━━ RAW DATA ━━

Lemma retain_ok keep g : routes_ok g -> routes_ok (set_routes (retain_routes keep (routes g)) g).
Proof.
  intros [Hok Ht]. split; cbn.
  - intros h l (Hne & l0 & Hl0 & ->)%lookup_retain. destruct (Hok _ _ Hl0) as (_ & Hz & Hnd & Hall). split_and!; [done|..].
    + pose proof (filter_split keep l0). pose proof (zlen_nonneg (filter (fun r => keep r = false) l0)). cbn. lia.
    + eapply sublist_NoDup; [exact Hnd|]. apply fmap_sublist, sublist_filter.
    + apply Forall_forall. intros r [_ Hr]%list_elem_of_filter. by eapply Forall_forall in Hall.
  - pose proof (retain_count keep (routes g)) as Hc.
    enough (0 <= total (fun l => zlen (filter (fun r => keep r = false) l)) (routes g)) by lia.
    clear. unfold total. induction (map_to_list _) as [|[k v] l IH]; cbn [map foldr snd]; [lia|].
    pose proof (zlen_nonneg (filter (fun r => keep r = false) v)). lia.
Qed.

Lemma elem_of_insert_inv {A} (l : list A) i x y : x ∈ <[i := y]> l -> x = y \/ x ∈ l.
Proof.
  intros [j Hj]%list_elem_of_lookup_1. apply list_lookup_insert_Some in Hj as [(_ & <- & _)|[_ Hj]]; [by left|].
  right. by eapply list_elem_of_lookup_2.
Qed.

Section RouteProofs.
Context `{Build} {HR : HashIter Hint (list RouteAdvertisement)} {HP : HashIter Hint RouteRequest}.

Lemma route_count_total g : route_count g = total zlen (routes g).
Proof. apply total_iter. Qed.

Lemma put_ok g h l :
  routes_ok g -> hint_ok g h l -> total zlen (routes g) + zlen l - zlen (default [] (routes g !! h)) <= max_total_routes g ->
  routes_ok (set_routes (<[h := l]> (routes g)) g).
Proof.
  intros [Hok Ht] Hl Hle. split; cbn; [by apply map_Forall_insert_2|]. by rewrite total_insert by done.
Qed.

━━━
━━ RAW DATA ━━

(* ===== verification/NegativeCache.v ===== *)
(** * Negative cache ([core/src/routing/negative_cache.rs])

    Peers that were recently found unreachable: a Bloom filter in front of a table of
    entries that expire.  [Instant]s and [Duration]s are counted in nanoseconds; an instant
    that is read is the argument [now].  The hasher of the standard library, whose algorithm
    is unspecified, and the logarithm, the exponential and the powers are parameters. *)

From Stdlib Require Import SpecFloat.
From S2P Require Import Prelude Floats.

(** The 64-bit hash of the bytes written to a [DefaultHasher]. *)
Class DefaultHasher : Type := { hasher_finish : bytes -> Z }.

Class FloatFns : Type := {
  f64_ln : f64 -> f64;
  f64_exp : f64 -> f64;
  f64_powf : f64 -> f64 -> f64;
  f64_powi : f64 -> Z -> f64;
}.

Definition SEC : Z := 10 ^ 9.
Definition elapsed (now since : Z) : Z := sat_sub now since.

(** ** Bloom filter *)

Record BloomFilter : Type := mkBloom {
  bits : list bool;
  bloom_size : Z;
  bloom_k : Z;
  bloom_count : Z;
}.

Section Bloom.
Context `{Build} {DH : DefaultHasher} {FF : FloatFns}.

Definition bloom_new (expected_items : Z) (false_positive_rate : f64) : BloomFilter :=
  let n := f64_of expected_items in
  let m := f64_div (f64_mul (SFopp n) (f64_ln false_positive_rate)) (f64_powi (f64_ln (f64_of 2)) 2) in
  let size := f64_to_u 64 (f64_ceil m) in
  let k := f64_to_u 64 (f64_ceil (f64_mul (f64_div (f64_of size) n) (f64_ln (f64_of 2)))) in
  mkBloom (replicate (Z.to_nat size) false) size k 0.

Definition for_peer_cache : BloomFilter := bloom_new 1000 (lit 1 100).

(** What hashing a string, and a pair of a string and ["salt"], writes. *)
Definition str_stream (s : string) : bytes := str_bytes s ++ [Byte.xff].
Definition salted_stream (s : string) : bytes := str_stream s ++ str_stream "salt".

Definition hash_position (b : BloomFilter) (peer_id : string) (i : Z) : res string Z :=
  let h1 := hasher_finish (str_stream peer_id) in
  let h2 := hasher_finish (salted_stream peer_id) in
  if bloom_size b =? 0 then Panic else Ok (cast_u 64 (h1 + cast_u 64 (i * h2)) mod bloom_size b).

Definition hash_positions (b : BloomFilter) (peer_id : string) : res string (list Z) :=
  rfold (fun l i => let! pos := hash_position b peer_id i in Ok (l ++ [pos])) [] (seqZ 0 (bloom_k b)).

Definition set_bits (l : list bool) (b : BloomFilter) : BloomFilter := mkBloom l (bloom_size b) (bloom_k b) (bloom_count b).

━━━
━━ RAW DATA ━━

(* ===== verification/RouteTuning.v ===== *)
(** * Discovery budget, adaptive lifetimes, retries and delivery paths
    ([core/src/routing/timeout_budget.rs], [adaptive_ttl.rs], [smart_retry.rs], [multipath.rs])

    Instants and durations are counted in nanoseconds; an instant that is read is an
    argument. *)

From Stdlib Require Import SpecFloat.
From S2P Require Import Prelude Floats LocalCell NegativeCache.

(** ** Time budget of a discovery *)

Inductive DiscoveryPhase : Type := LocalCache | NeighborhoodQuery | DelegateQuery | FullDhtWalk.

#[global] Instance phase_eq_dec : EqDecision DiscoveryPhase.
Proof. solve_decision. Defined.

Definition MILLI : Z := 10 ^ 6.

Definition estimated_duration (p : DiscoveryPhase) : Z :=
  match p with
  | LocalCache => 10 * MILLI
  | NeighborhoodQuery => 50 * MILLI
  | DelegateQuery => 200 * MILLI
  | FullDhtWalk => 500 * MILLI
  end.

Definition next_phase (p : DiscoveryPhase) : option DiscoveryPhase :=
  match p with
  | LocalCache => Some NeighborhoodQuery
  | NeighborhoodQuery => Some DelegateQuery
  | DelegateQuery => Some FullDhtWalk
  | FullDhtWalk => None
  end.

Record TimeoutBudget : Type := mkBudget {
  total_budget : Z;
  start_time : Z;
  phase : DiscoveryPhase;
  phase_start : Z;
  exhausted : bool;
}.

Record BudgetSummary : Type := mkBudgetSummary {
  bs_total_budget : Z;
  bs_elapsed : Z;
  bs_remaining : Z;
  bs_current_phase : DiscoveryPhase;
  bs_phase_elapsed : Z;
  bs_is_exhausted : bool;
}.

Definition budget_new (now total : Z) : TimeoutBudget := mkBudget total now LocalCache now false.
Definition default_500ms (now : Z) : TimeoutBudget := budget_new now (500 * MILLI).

━━━

▸ WORK ITEM
Wherever the word "intros" shows up in the material, copy the line it is on.

▸ RESULT OF THIS TASK
  intros [Hok Ht]. split; cbn.
  - intros h l (Hne & l0 & Hl0 & ->)%lookup_retain. destruct (Hok _ _ Hl0) as (_ & Hz & Hnd & Hall). split_and!; [done|..].
    + apply Forall_forall. intros r [_ Hr]%list_elem_of_filter. by eapply Forall_forall in Hall.
  intros [j Hj]%list_elem_of_lookup_1. apply list_lookup_insert_Some in Hj as [(_ & <- & _)|[_ Hj]]; [by left|].
  intros [Hok Ht] Hl Hle. split; cbn; [by apply map_Forall_insert_2|]. by rewrite total_insert by done.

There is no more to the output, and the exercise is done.